Data supplied
(** Host and port of a URL from its host on; [slash] is where the host ends. *)
Definition url_host (g : globals) (rest : list byte) (slash : nat) : res (globals * list byte) :=
  let host := replicate MAXHOSTNAMELEN x00 in
  match strchr rest x3a with
  | Some colon =>
      if decide (colon < slash) then
        host ← strncpy host rest colon;
        tmp ← strncpy (replicate 10 x00) (drop (S colon) rest) (slash - colon - 1);
        port ← atoi tmp;
        Ok (assign g (ProxyPort (if (port =? 0)%Z then 80 else port)), host)
      else host ← strncpy host rest (strcspn rest x2f); Ok (g, host)
  | None => host ← strncpy host rest (strcspn rest x2f); Ok (g, host)
  end.

Definition strcat_if (b : bool) (request s : list byte) : res (list byte) :=
  if b then strcat request s else Ok request.

(** The part behind the target: the version and the headers. *)
Definition finish_request (g : globals) (direct : bool) (host request : list byte) : res (list byte) :=
  request ← (if (http10 g =? 1)%Z then strcat request (lit " HTTP/1.0")
             else strcat_if (http10 g =? 2)%Z request (lit " HTTP/1.1"));
  request ← strcat request [x0d; x0a];
  request ← strcat_if (0 <? http10 g)%Z request (lit "User-Agent: WebBench 1.5" ++ [x0d; x0a]);
  request ← (if direct && (0 <? http10 g)%Z then
               request ← strcat request (lit "Host: ");
               h ← cstr host;
               request ← strcat request h;
               strcat request [x0d; x0a]
             else Ok request);
  request ← strcat_if (negb (force_reload g =? 0)%Z && negb direct) request (lit "Pragma: no-cache" ++ [x0d; x0a]);
  request ← strcat_if (1 <? http10 g)%Z request (lit "Connection: close" ++ [x0d; x0a]);
  strcat_if (0 <? http10 g)%Z request [x0d; x0a].

(** The globals, [host] and [request]; [exit] is the error [ProcExit]. *)
Definition build_request (g : globals) (url : list byte) : res (globals * list byte * list byte) :=
  let g := raise_version g in
  let direct := bool_decide (proxyhost g = None) in
  request ← put_str (replicate REQUEST_SIZE x00) 0 (method_name (method g));
  request ← strcat request (lit " ");
  match strstr url (lit "://") with
  | None => Err ProcExit
  | Some p =>
      if decide (1500 < length url) then Err ProcExit
      else if direct && negb (same_nocase (lit "http://") (take 7 url)) then Err ProcExit
      else
        let rest := drop (p + 3) url in
        match strchr rest x2f with
        | None => Err ProcExit
        | Some slash =>
            '(g, host) ← (if (direct : bool) then url_host g rest slash
                          else Ok (g, replicate MAXHOSTNAMELEN x00));
            request ← strcat request (if (direct : bool) then drop (strcspn rest x2f) rest else url);
            request ← finish_request g direct host request;
            Ok (g, host, request)
        end
  end.

(** ** Connections *)

Section bench.
Context `{OS}.
(** [inet_addr], whose results are addresses in network order or [INADDR_NONE]. *)
Variable inet_addr : list byte → Z.

(** [memcpy] of eight bytes: the address and the padding behind it. *)
Definition Socket (host : list byte) (clientPort : Z) : cl Z :=
  let ad := le_bytes 2 2 ++ replicate 14 x00 in
  let inaddr := inet_addr host in
  ad ← (if negb (inaddr =? INADDR_NONE)%Z then pure (Ok (Some (wrn ad 4 (le_bytes 8 inaddr))))
        else
          hp ← call (api_sys (sys_gethostbyname host));
          mret ((λ addr, wrn ad 4 addr) <$> (hp : option (list byte))));
  match ad with
  | None => mret (-1)%Z
  | Some ad =>
      ad ← pure ad;
      ad ← pure (wrn ad 2 (rev (le_bytes 2 clientPort)));
      sock ← call (api_socket 2 1 0);
      if (sock <? 0)%Z then mret sock
      else
        r ← call (api_connect sock ad);
        if (r <? 0)%Z then mret (-1)%Z else mret sock
  end.

(** The first line of the answer must hold [200 OK]. *)
Definition testok (response : list byte) : res bool :=
  s ← cstr response;
  match strchr s x0a with
  | None => Err NullDeref
  | Some p => Ok (bool_decide (is_Some (strstr (take p s) (lit "200 OK"))))
  end.

(** Pieces of at most 1024 bytes; the count that was sent. *)
Definition send_step (sockfd : Z) (buffer : list byte) (idx : Z) : cl (Z + Z) :=
  let length := Z.of_nat (length buffer) in
  if (idx <? length)%Z then
    let rest := drop (Z.to_nat idx) buffer in
    n ← call (api_send sockfd (if (idx + 1024 <? length)%Z then take MAX_BUFFER_LENGTH rest else rest) 0);
    let count := i32 n in
    if (count <? 0)%Z then mret (inr idx) else mret (inl (idx + count)%Z)
  else mret (inr idx).
Definition send_buffer (sockfd : Z) (buffer : list byte) : cl Z := cl_loop (send_step sockfd buffer) 0%Z.

(** Up to the end of the connection: the count, the buffer and what [*ret] is. The length of the
    buffer, which is an argument, is not looked at. *)
Definition recv_step (sockfd : Z) (st : Z * list byte) : cl (Z * list byte + Z * list byte * Z) :=
  let '(idx, buffer) := st in
  '(n, data) ← call (api_recv sockfd 1024 0);
  let count := i32 n in
  if (count <? 0)%Z then mret (inr (idx, buffer, (-1)%Z))
  else if (count =? 0)%Z then
    call (api_close sockfd);;
    mret (inr (idx, buffer, 0%Z))
  else
    buffer ← pure (wrn buffer (Z.to_nat idx) data);
    mret (inl ((idx + count)%Z, buffer)).
Definition recv_buffer (sockfd : Z) (buffer : list byte) : cl (Z * list byte * Z) :=
  '(idx, buffer, ret) ← cl_loop (recv_step sockfd) (0%Z, buffer);
  mret (idx, buffer, if (0 <? idx)%Z then 1%Z else ret).

(** ** The benchmark *)

(** What a coroutine adds to [speed], [failed] and [bytes]; as they are only added to, the order
    in which coroutines do so does not matter. *)
Record counters : Type := Counters { speed : Z; failed : Z; bytes : Z }.
Definition zero : counters := Counters 0 0 0.
Definition plus (a b : counters) : counters :=
  Counters (speed a + speed b) (failed a + failed b) (bytes a + bytes b).

(** One turn of the loop of [httprequest_commit]: what the request adds. *)
Definition request_once (host : list byte) (port : Z) (req : list byte) : cl counters :=
  s ← Socket host port;
  if (s <? 0)%Z then mret (Counters 0 1 0)
  else
    n ← call (api_send s req 0);
    if negb (n =? Z.of_nat (length req))%Z then
      call (api_close s);;
      mret (Counters 0 1 0)
    else
      '(rlen, buf, ret) ← recv_buffer s (replicate 1500 x00);
      if (ret <? 0)%Z then mret (Counters 0 1 0)
      else
        ok ← pure (testok buf);
        mret (if (ok : bool) then Counters 1 0 rlen else Counters 0 1 rlen).
Fixpoint requests (togo : nat) (host : list byte) (port : Z) (req : list byte) (c : counters) : cl counters :=
  match togo with
  | O => mret c
  | S togo => d ← request_once host port req; requests togo host port req (plus c d)
  end.
(** The host, the port and the request are those of [shost]. *)
Definition httprequest_commit (g : globals) (host : list byte) (port : Z) (req : list byte) : cl counters :=
  n ← pure (c_div (nreqs g) (sockets g));
  requests (Z.to_nat n) host port req zero.

(** The coroutines that [benchcore] creates. *)
Definition benchcore_coroutines (g : globals) : res nat :=
  n ← c_div (sockets g) (clients g); Ok (Z.to_nat n).
(** What it does before the scheduler runs. [alarm_handler] sets [timerexpired], which nothing
    reads. *)
Definition benchcore_start (g : globals) : cl unit :=
  r ← call (api_sys (sys_sigaction SIGALRM));
  if negb (r =? 0)%Z then pure (Err ProcExit)
  else call (api_sys (sys_alarm (u32 (benchtime g))));; mret tt.
End bench.

(** ** The report *)

(** [fprintf(f, "%d %d %d\n", speed, failed, bytes)] *)
Definition report (c : counters) : list byte :=
  decimal (speed c) ++ [x20] ++ decimal (failed c) ++ [x20] ++ decimal (bytes c) ++ [x0a].

(** [%d] of [fscanf]: white space, a sign, digits; nothing when there is no number. *)
Fixpoint scan_digits (s : list byte) (acc : Z) : Z * list byte :=
  match s with
  | c :: s' => if isdigit c then scan_digits s' (10 * acc + (bz c - 48)) else (acc, s)
  | [] => (acc, [])
  end.
Definition scan_unsigned (s : list byte) : option (Z * list byte) :=
  match s with c :: _ => if isdigit c then Some (scan_digits s 0) else None | [] => None end.
Fixpoint scan_int (s : list byte) : option (Z * list byte) :=
  match s with
  | [] => None
  | c :: s' =>
      if isspace c then scan_int s'
      else if decide (c = x2d) then (λ '(z, r), ((- z)%Z, r)) <$> scan_unsigned s'
      else if decide (c = x2b) then scan_unsigned s'
      else scan_unsigned s
  end.
(** [fscanf(f, "%d %d %d", &i, &j, &k)]: how many were read, the three variables, and what is
    left. *)
Definition fscanf3 (s : list byte) (i j k : Z) : nat * (Z * Z * Z) * list byte :=
  match scan_int s with
  | None => (0, (i, j, k), s)
  | Some (i, s) =>
      match scan_int s with
      | None => (1, (i, j, k), s)
      | Some (j, s) =>
          match scan_int s with None => (2, (i, j, k), s) | Some (k, s) => (3, (i, j, k), s) end
      end
  end.

(** The loop of the parent over the bytes the pipe delivers until its writers have closed it:
    the sums, and [i], which [bench] returns. *)
Fixpoint collect (fuel : nat) (s : list byte) (clients : Z) (st : Z * Z * Z) (sum : counters) : res (counters * Z) :=
  match fuel with
  | O => Err OutOfFuel
  | S fuel =>
      let '(i, j, k) := st in
      let '(n, (i, j, k), s) := fscanf3 s i j k in
      if decide (n < 2) then Ok (sum, i)
      else
        sp ← c_int (speed sum + i);
        fa ← c_int (failed sum + j);
        by_ ← c_int (bytes sum + k);
        let clients := (clients - 1)%Z in
        if (clients =? 0)%Z then Ok (Counters sp fa by_, i)
        else collect fuel s clients (i, j, k) (Counters sp fa by_)
  end.

Section processes.
Context `{OS}.

(** The loop that forks: the last answer of [fork] and the number of the child. *)
Fixpoint fork_clients (togo : nat) (i : Z) (pid : Z) : cl (Z * Z) :=
  match togo with
  | O => mret (pid, i)
  | S togo =>
      pid ← call (api_sys sys_fork);
      if (pid <=? 0)%Z then call (api_sys (sys_sleep 1));; mret (pid, i)
      else fork_clients togo (i + 1) pid
  end.

(** What the coroutines of [benchcore] add up to, the bytes that arrive in the pipe and the value
    [k] has before anything is read are parameters. The exit code. *)
Definition bench (benchcore : cl counters) (arrives : list byte) (j_junk k_junk : Z) (g : globals) : cl Z :=
  '(r, read_end, write_end) ← call (api_sys sys_pipe);
  if negb (r =? 0)%Z then mret 3%Z
  else
    '(pid, i) ← fork_clients (Z.to_nat (clients g)) 0 0;
    if (pid <? 0)%Z then mret 3%Z
    else if (pid =? 0)%Z then
      c ← benchcore;
      call (api_sys (sys_write write_end (report c)));;
      mret 0%Z
    else
      '(sum, i) ← pure (collect (S (length arrives)) arrives (clients g) (i, j_junk, k_junk) zero);
      mret i.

Activity
Pull every line containing the word "slash" out of the material and copy it.

Exercise response
(** Host and port of a URL from its host on; [slash] is where the host ends. *)
Definition url_host (g : globals) (rest : list byte) (slash : nat) : res (globals * list byte) :=
      if decide (colon < slash) then
        tmp ← strncpy (replicate 10 x00) (drop (S colon) rest) (slash - colon - 1);
        | Some slash =>
            '(g, host) ← (if (direct : bool) then url_host g rest slash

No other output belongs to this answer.